Productive Dystopias



Or... An Architecture of Unintended Consequences

Utopia

Failed utopias are easy targets for tabloids, cynics and pragmatist alike. Corbusier’s Radiant City, Ebenezer Howard’s Garden City, the Amish Village, and the benign dictatorship of Butan – utopias seems more dysfunctional than functional, more flaw than awe. Is it no surprise that we’ve stopped believing in them? Insight is 20/20 vision. “I told you so” - the future critiquing the past. But if we’ve abandoned the utopian project, if so few of us believe in it, than where do we find hope? The failure of utopia, it could have been a trigger for a lack of nerve. But instead of retreating into conservatorism, a moderation of our desires and ingenuity, we ask the question: does dystopia offer a viable alternative? Dystopian visions offer us compelling imagery, from Ballard to Blade Runner, from Brazil to brutalism, the terrifyingly beautiful – the sublime is always more potent than the picturesque. Dystopia is often a utopia, except for one fatal flaw that undermines the whole scenario. That one flaw is a reality check to our most idealistic dreams - a peaceful world where people live blissfully until being exterminated at the age of 30; a perfect world that’s been totally fabricated for primetime TV; a perfect world populated by perfectly compliantly blemish free women that happen to be robots; a perfect world when thought is controlled by a central agency.

Design is always a projection into the future. Always, by its nature, positive, always with a utopian impulse - from the building that will bring joy to it’s employees to a seat that can cushion one’s ass in style. What if we subject that design impulse to one wrong thing, one misfortune, one unintended consequence? What do we learn from a design gone wrong? Wrongness in this sense is not the opposite of right. A dysfunction can take on many colors. An object might not just cease to function, it may indeed permute functions and applications. Piracy offers a radical redistribution of product according to new codes of etiquette, licensing and responsibility. Hacking takes existing systems and subjects them to reprogramming, to novel alternatives and usually subversive ends. Cheating subverts the rules of a given regulatory system to the advantage of those with ingenuity, technique and shear audacity. Rules end up being rewritten as a result of the power of the cheat.

The dystopian world is a compelling setting for literature, not only for its social critique but because it offers a potential setting for conflict, adventure and room for the hero, or the one that’s even more ingenuous than the dystopia itself, who understands that even the most perfect dystopia is not without its flaws, and that those flaws are there to be exploited. She is the one that beats the system in its own game. He is the surprise survivor, the cockroach in the post-nuclear scenario – strange adapters in twisted ecosystem whose strengths are now exacerbated by new environmental conditions.

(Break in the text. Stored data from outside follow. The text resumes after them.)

(** * RDP accounting of the sampled Gaussian mechanism and of randomized
      response: a shallow embedding of [compute_rdp.py]

    The Python module computes with floats.  The embedding keeps the shape of
    the code and idealises the numbers: a finite float is a real number (no
    rounding), and the three special floats are constructors of their own.
    The range of the doubles is kept where Python raises on leaving it: in
    the float power and in [math.expm1].  Python exceptions are values of an
    error monad, and the one unbounded loop of the module runs on fuel. *)

From Stdlib Require Import Reals Lra Lia ZArith List Bool.
Import ListNotations.

Local Open Scope R_scope.

(** ** Exceptions and outcomes *)

(** The exceptions the module can raise. *)
Inductive exn : Type :=
| ValueError          (* math domain error, or the explicit raise of [_log_sub] *)
| ZeroDivisionError   (* float division by zero, 0.0 to a negative power *)
| OverflowError       (* math range error *)
| TypeError.          (* float() applied to a complex number *)

(** What running a piece of the module yields: a value, an exception, or
    nothing yet because the fuel of the loop ran out. *)
Inductive outcome (A : Type) : Type :=
| Ret (a : A)
| Raise (e : exn)
| OutOfFuel.

Arguments Ret {A} a.
Arguments Raise {A} e.
Arguments OutOfFuel {A}.

Definition bind {A B : Type} (c : outcome A) (k : A -> outcome B) : outcome B :=
  match c with
  | Ret a => k a
  | Raise e => Raise e
  | OutOfFuel => OutOfFuel
  end.
(** X16: [set indeterminate(value)] stores [coerceBooleanProperty(value)]
    and writes it to the native input when there is one.  It emits
    [indeterminateChange], once and with the stored value, exactly when
    the value as given is loosely unequal ([!=]) to the value held
    before, and only then does the transition state move: to
    indeterminate, or to the checked state.  [checked] is never touched.
    The comparison is made before the coercion.  For a boolean that a
    coercion gives back as it is, the event comes exactly when the stored
    value changes; [null] and [undefined] always make an event; a string
    whose number is that of the held value makes none, whatever is
    stored. *)
Theorem set_indeterminate_emits_on_change (value : BooleanInput) (c : Component) :
  let c' := set_indeterminate value c in
  let stored := coerceBooleanProperty value in
  let held := _indeterminate (fields c) in
  _indeterminate (fields c') = stored
  ∧ checked (fields c') = checked (fields c)
  ∧ _inputElement c' =
    (λ input, mkNativeInput (native_checked input) stored) <$> _inputElement c
  ∧ emitted c' =
    emitted c ++ (if loosely_unequal value held then [IndeterminateChange stored] else [])
  ∧ _currentCheckState (fields c') =
    (if loosely_unequal value held then
       if stored then Indeterminate
       else if checked (fields c) then Checked else Unchecked
     else _currentCheckState (fields c))
  ∧ (∀ b, value = InBoolean b → coerceBooleanProperty (InBoolean b) = b →
       (emitted c' = emitted c ↔ stored = held))
  ∧ (value = InNull ∨ value = InUndefined →
       emitted c' = emitted c ++ [IndeterminateChange stored])
  ∧ (∀ s, value = InString s →
       (emitted c' = emitted c ↔ string_equals_boolean s held = true)).
Proof.
  cbv zeta.
  assert (Hrun :
    _indeterminate (fields (set_indeterminate value c)) = coerceBooleanProperty value
    ∧ checked (fields (set_indeterminate value c)) = checked (fields c)
    ∧ _inputElement (set_indeterminate value c) =
      (λ input, mkNativeInput (native_checked input) (coerceBooleanProperty value))
        <$> _inputElement c
    ∧ emitted (set_indeterminate value c) =
      emitted c ++ (if loosely_unequal value (_indeterminate (fields c))
                    then [IndeterminateChange (coerceBooleanProperty value)] else [])
    ∧ _currentCheckState (fields (set_indeterminate value c)) =
      (if loosely_unequal value (_indeterminate (fields c)) then
         if coerceBooleanProperty value then Indeterminate
         else if checked (fields c) then Checked else Unchecked
       else _currentCheckState (fields c))).
  { unfold set_indeterminate. cbv zeta.
    cbn [fields with_fields set__indeterminate _indeterminate].
    destruct (loosely_unequal value (_indeterminate (fields c))) eqn:Hchanged.
    - set (moved := if coerceBooleanProperty value then _ else _).
      assert (Hm : _checked (fields moved) = _checked (fields c)
                   ∧ _indeterminate (fields moved) = coerceBooleanProperty value
                   ∧ emitted moved = emitted c
                   ∧ _inputElement moved = _inputElement c
                   ∧ _currentCheckState (fields moved) =
                     (if coerceBooleanProperty value then Indeterminate
                      else if checked (fields c) then Checked else Unchecked)).
      { subst moved. unfold checked. cbn [fields with_fields set__indeterminate _checked].
        destruct (coerceBooleanProperty value);
          match goal with
          | |- context [_transitionCheckState ?s ?x] =>
              pose proof (transition_keeps s x) as Hk
          end; cbv zeta in Hk;
          destruct Hk as (Hk1 & _ & Hk3 & _ & Hk5 & Hk6 & _ & Hk8 & _);
          rewrite Hk1, Hk3, Hk5, Hk6, Hk8; done. }
      destruct Hm as (Hm1 & Hm2 & Hm3 & Hm4 & Hm5).
      unfold _syncIndeterminate, checked. cbn [_inputElement emit fields].
      rewrite Hm4. destruct (_inputElement c) as [input|] eqn:Hi; simpl;
        rewrite ?Hm1, ?Hm2, ?Hm3, ?Hm4, ?Hm5, ?Hi; done.
    - unfold _syncIndeterminate, checked. simpl.
      destruct (_inputElement c) as [input|] eqn:Hi; simpl; rewrite ?Hi, ?app_nil_r; done. }
  destruct Hrun as (Hstored & Hchecked & Hinput & Hemitted & Hstate).
  do 5 (split; [done|]). rewrite Hemitted. clear Hstored Hchecked Hinput Hemitted Hstate.
  assert (Hnone : ∀ e, emitted c ++ [e] = emitted c → False).
  { intros e He. apply (f_equal length) in He. rewrite length_app in He.
    simpl in He. lia. }
  split; [|split].
  - intros b -> ->. cbn [loosely_unequal].
    destruct b, (_indeterminate (fields c)); cbn [Bool.eqb negb];
      rewrite ?app_nil_r; split; intros H; try done; by destruct (Hnone _ H).
  - by intros [-> | ->].
  - intros s ->. cbn [loosely_unequal].
    destruct (string_equals_boolean s (_indeterminate (fields c))); cbn [negb];
      rewrite ?app_nil_r; split; intros H; try done; by destruct (Hnone _ H).
Qed.

Lemma set_indeterminate_classes (value : BooleanInput) (c : Component) :
  ∃ s, (classList (set_indeterminate value c) =
          classList (_transitionCheckState s (with_fields
                       (set__indeterminate (coerceBooleanProperty value) (fields c)) c))
        ∧ _currentAnimationClass (set_indeterminate value c) =
          _currentAnimationClass (_transitionCheckState s (with_fields
                       (set__indeterminate (coerceBooleanProperty value) (fields c)) c))).
Proof.
  unfold set_indeterminate. cbv zeta.
  cbn [fields with_fields set__indeterminate _indeterminate].
  destruct (loosely_unequal value (_indeterminate (fields c))).
  - destruct (coerceBooleanProperty value); eexists;
      unfold _syncIndeterminate; cbn [_inputElement emit];
      match goal with |- context [match ?x with Some _ => _ | None => _ end] =>
        destruct x end; split; reflexivity.
  - exists (_currentCheckState (fields c)).
    rewrite transition_same by reflexivity.
    unfold _syncIndeterminate. cbn [_inputElement with_fields].
    destruct (_inputElement c); split; reflexivity.
Qed.

End IndeterminateSetter.

Example set_indeterminate_strings :
  let c := new_component ∅ None in
  let empty := @set_indeterminate boolean_coercion (InString []) c in
  let false_ := @set_indeterminate boolean_coercion (InString (js "false")) c in
  _indeterminate (fields c) = false
  ∧ _indeterminate (fields empty) = true ∧ emitted empty = []
  ∧ _indeterminate (fields false_) = false ∧ emitted false_ = [IndeterminateChange false].
Proof. repeat split. Qed.

Lemma one_animation_class_same (c c' : Component) :
  classList c' = classList c → _currentAnimationClass c' = _currentAnimationClass c →
  one_animation_class c → one_animation_class c'.
Proof. intros Hcl Hcur Hinv cls. rewrite Hcl, Hcur. apply Hinv. Qed.

(** X17: of the animation classes at most one is on the host element at
    any time, the current one.  If that holds it holds after a
    transition, after a timer that removes a class has run, after the
    indeterminate setter, after a click and after the reset a click
    queued; so two animation classes found on the element are the same
    class. *)
Theorem animation_classes_never_pile_up `{coercion : Coercion} (c : Component) :
  one_animation_class c →
  (∀ new, one_animation_class (_transitionCheckState new c))
  ∧ one_animation_class (run_class_timer c)
  ∧ (∀ value, one_animation_class (set_indeterminate value c))
  ∧ (∀ c', _onInputClick c = Some c' → one_animation_class c')
  ∧ one_animation_class (run_indeterminate_reset c)
  ∧ (∀ cls1 cls2, cls1 ∈ classList c → cls2 ∈ classList c →
       is_animation_class cls1 = true → is_animation_class cls2 = true → cls1 = cls2).
Proof.
  intros Hinv. split; [|split; [|split; [|split; [|split]]]].
  - intros new. by apply transition_one_animation_class.
  - by apply timer_one_animation_class.
  - intros value. destruct (set_indeterminate_classes value c) as (s & Hcl & Hcur).
    eapply one_animation_class_same; [exact Hcl|exact Hcur|].
    apply transition_one_animation_class.
    by apply (one_animation_class_same c).
  - intros c' Hc. unfold _onInputClick in Hc. cbv zeta in Hc.
    cbn [stopPropagation fields clickAction _inputElement] in Hc.
    destruct (negb (_disabled (fields c)) && negb (bool_decide (clickAction c = Some noop))).
    + injection Hc as <-. unfold _emitChangeEvent. cbv zeta.
      eapply one_animation_class_same; [reflexivity|reflexivity|].
      apply transition_one_animation_class.
      apply (one_animation_class_same c); [|  |done];
        by destruct (indeterminate (fields c) && _).
    + destruct (negb (_disabled (fields c)) && bool_decide (clickAction c = Some noop)).
      * destruct (_inputElement c); [|done]. injection Hc as <-.
        by apply (one_animation_class_same c).
      * injection Hc as <-. by apply (one_animation_class_same c).
  - unfold run_indeterminate_reset. destruct (pending_resets c); [done|].
    by apply (one_animation_class_same c).
  - intros cls1 cls2 H1 H2 Ha1 Ha2. by rewrite (Hinv cls1), (Hinv cls2).
Qed.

And so, welcome to the world of Urban Design. Sanitized vision of new urban districts, public space evacuated of all danger or real spectacle. This is the kind of humdrum regenerations offered to through the planning and urban design machines. Urbanity is a psychopath sedated on drugs and reeducated to tell the right anecdotes at the right dinner parties. All the while outside of the radar of the regeneration industries is the blood, guts, sweat, tears, people smiling, spontaneous celebrations, street car drag-racing, squirrel bashing, basement perversions, road vivisectionists and black tie swinger parties that constitute a big part of the real living city.

Superstudio’s polemic warnings of hyper-capitalistic cities, the favelas of Rio de Janeiro, flooded visions of London - we want to consider the possibilities of considering urban practice in all its complexities, not only to acknowledge unknowability but to opperationalize it, what form might it take and whether might it spell a truly new urbanism. Is there something in the dystopian that is as usefull to the designer as the utopian? Is it at the level of critique or warning? How far can we push the perverse, the sickly potent, the strangely fantastic, and how might that be something that a client, a local authority, a research organization, a citizen, might actually buy into?